Saved entries -
(** * moto: validation exceptions and the Route53 Resolver backend

    A shallow embedding of
      - [moto/ds/exceptions.py]            (the batched validation exception),
      - [moto/route53resolver/models.py]   (resolver endpoints, their backend),
    together with the properties of these two modules that the
    specification of the repository states. *)

From Stdlib Require Import Ascii.
From stdpp Require Import base tactics option list strings pretty gmap fin_maps.

(** ** Python helpers shared by both modules *)

(** [sep.join(items)] *)
Fixpoint str_join (sep : string) (items : list string) : string :=
  match items with
  | [] => ""
  | [x] => x
  | x :: rest => x +:+ sep +:+ str_join sep rest
  end.

(** [str(n)] for a non-negative [int]: its decimal numeral. *)
Definition str_of_nat (n : nat) : string := pretty n.

(** ** [moto/ds/exceptions.py] *)

Module Ds.

(** What [JsonRESTError.__init__(error_type, message)] stores, with the
    class attribute [code] (the HTTP status) of the subclass. *)
Record JsonRESTError := mkJsonRESTError {
  error_type : string;
  message : string;
  code : nat
}.

(** One entry of [error_tuples]: name of the invalid parameter, its value
    as the f-string interpolation prints it, and the constraint text. *)
Abbreviation ErrorTuple := (string * string * string)%type.

(** The body of the [for] loop of [DsValidationException.__init__]: the
    clause built for one tuple. *)
Definition clause_of (t : ErrorTuple) : string :=
  let '(arg_name, arg_value, constraint) := t in
  let value :=
    if String.eqb arg_name "password" then "at"
    else "'" +:+ arg_value +:+ "' at" in
  "Value " +:+ value +:+ " '" +:+ arg_name
    +:+ "' failed to satisfy constraint: "
    +:+ "Member must " +:+ constraint.

(** The loop itself: [msgs = []], then one [msgs.append(...)] per tuple. *)
Definition collect_msgs (error_tuples : list ErrorTuple) : list string :=
  fold_left (fun msgs t => msgs ++ [clause_of t]) error_tuples [].

Definition msg_leader (error_tuples : list ErrorTuple) : string :=
  str_of_nat (length error_tuples) +:+ " "
    +:+ "validation error"
    +:+ (if 1 <? length error_tuples then "s" else "")
    +:+ " detected: ".

Definition DsValidationException (error_tuples : list ErrorTuple)
  : JsonRESTError :=
  let msgs := collect_msgs error_tuples in
  {| error_type := "ValidationException";
     message := msg_leader error_tuples +:+ str_join "; " msgs;
     code := 400 |}.

(** *** The message format as the specification words it

    Every violation is rendered with its value quoted, whatever the name of
    the field. *)
Definition stated_clause (t : ErrorTuple) : string :=
  let '(field_name, value, description) := t in
  "Value '" +:+ value +:+ "' at '" +:+ field_name
    +:+ "' failed to satisfy constraint: Member must " +:+ description.

Definition count_header (k : nat) : string :=
  str_of_nat k +:+ " validation error" +:+ (if k =? 1 then "" else "s")
    +:+ " detected".

Definition stated_message (l : list ErrorTuple) : string :=
  count_header (length l) +:+ ": " +:+ str_join "; " (stated_clause <$> l).
(** C7, amended: when an update at [t1] accepts a press of an encoder's
    button, it resets the counter to 0 and emits exactly one
    [encoder_button_press], preceded by one [encoder_change] with value 0
    whenever the counter published before was not 0: two events, not one,
    for a counter that stood at a positive value.  An update at a time [t2]
    no more than the button delay after [t1], whatever was polled in between,
    accepts no press: it emits no [encoder_button_press], leaves the time of
    the last accepted press alone and does not reset the counter; the only
    event it can emit is the [encoder_change] of a step the decoder takes in
    that same update, so with phase A unchanged it emits nothing. *)
Theorem C7_press_then_attempt_within_window (e : RotaryEncoder.t) (w1 : World) (t1 : Q)
  (ticks : list tick) (w2 : World) (t2 : Q) :
  let e1 := fst (RotaryEncoder.update e w1 t1) in
  let e2 := fst (run_updates e1 ticks) in
  let e3 := fst (RotaryEncoder.update e2 w2 t2) in
  let id := RotaryEncoder.encoder_id e in
  (0 <= RotaryEncoder.button_debounce_delay e)%Q ->
  RotaryEncoder.last_counter e = RotaryEncoder.counter e ->
  In (encoder_button_press id) (snd (RotaryEncoder.update e w1 t1)) ->
  (t2 - t1 <= RotaryEncoder.button_debounce_delay e)%Q ->
  RotaryEncoder.counter e1 = 0 /\
  snd (RotaryEncoder.update e w1 t1) =
    (if RotaryEncoder.counter e =? 0 then []
     else [encoder_change id 0
             (if 0 <? RotaryEncoder.counter e then "left"%string else "right"%string)])
    ++ [encoder_button_press id] /\
  (0 < RotaryEncoder.counter e ->
   snd (RotaryEncoder.update e w1 t1) =
     [encoder_change id 0 "left"; encoder_button_press id]) /\
  count_events is_encoder_button_press (snd (RotaryEncoder.update e2 w2 t2)) = 0%nat /\
  RotaryEncoder.last_button_time e3 = RotaryEncoder.last_button_time e2 /\
  RotaryEncoder.counter e3 = decoded_counter e2 w2 t2 /\
  snd (RotaryEncoder.update e2 w2 t2) =
    (if decoded_counter e2 w2 t2 =? RotaryEncoder.counter e2 then []
     else [encoder_change id (decoded_counter e2 w2 t2)
             (if RotaryEncoder.counter e2 <? decoded_counter e2 w2 t2
              then "right"%string else "left"%string)]).
Proof.
  intros e1 e2 e3 id Hd Hsync Hin Hclose.
  assert (Hpress : count_events is_encoder_button_press
                     (snd (RotaryEncoder.update e w1 t1)) <> 0%nat).
  { unfold count_events. intros H0. apply length_zero_iff_nil in H0.
    assert (Hf : In (encoder_button_press id)
                    (filter is_encoder_button_press (snd (RotaryEncoder.update e w1 t1))))
      by (apply filter_In; split; [exact Hin | reflexivity]).
    rewrite H0 in Hf. contradiction. }
  destruct (no_second_press_within_window e w1 t1 ticks w2 t2 Hd Hpress Hclose)
    as (_ & Hc1 & Hn2 & Ht2 & Hc2).
  fold e1 in Hc1. fold e1 e2 in Hn2, Ht2, Hc2. fold e3 in Ht2, Hc2.
  assert (E1 : update_accepts_press e w1 t1 = true).
  { destruct (update_press_spec e w1 t1) as (Hn & _).
    destruct (update_accepts_press e w1 t1); [reflexivity | contradiction]. }
  assert (E2 : update_accepts_press e2 w2 t2 = false).
  { destruct (update_press_spec e2 w2 t2) as (Hn & _). rewrite Hn2 in Hn.
    destruct (update_accepts_press e2 w2 t2); [discriminate | reflexivity]. }
  pose proof (update_events_published e w1 t1 Hsync) as Hev1.
  fold e1 in Hev1. rewrite Hc1, E1 in Hev1.
  assert (Hsync2 : RotaryEncoder.last_counter e2 = RotaryEncoder.counter e2).
  { apply run_updates_synced, update_synced, Hsync. }
  pose proof (update_events_published e2 w2 t2 Hsync2) as Hev2.
  fold e3 in Hev2. rewrite Hc2, E2 in Hev2.
  assert (Hid : RotaryEncoder.encoder_id e2 = id).
  { pose proof (run_updates_config ticks e1) as H1. cbv zeta in H1.
    pose proof (update_config e w1 t1) as H0. cbv zeta in H0.
    unfold id, e2. destruct H1 as (-> & _). unfold e1.
    destruct H0 as (-> & _). reflexivity. }
  rewrite Hid in Hev2.
  assert (Hfirst : snd (RotaryEncoder.update e w1 t1) =
            (if RotaryEncoder.counter e =? 0 then []
             else [encoder_change id 0
                     (if 0 <? RotaryEncoder.counter e
                      then "left"%string else "right"%string)])
            ++ [encoder_button_press id]).
  { rewrite Hev1. unfold counter_event, press_event. fold id.
    rewrite (Z.eqb_sym 0).
    destruct (RotaryEncoder.counter e =? 0) eqn:E0; [reflexivity|].
    apply Z.eqb_neq in E0.
    destruct (Z.ltb_spec 0 (0 - RotaryEncoder.counter e)),
             (Z.ltb_spec 0 (RotaryEncoder.counter e)); try reflexivity; lia. }
  split; [exact Hc1|]. split; [exact Hfirst|]. split.
  { intros Hpos. rewrite Hfirst.
    destruct (Z.eqb_spec (RotaryEncoder.counter e) 0) as [E0 | E0]; [lia|].
    destruct (Z.ltb_spec 0 (RotaryEncoder.counter e)); [reflexivity | lia]. }
  split; [exact Hn2|]. split; [exact Ht2|]. split; [exact Hc2|].
  rewrite Hev2. unfold counter_event, press_event. rewrite app_nil_r.
  destruct (decoded_counter e2 w2 t2 =? RotaryEncoder.counter e2); [reflexivity|].
  do 3 f_equal.
  destruct (Z.ltb_spec 0 (decoded_counter e2 w2 t2 - RotaryEncoder.counter e2)),
           (Z.ltb_spec (RotaryEncoder.counter e2) (decoded_counter e2 w2 t2));
    try reflexivity; lia.
Qed.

WORK INSTRUCTION - Whenever a line of the data above holds the word "split", it counts once; report the total number of such lines and nothing more.

TASK SOLUTION - 3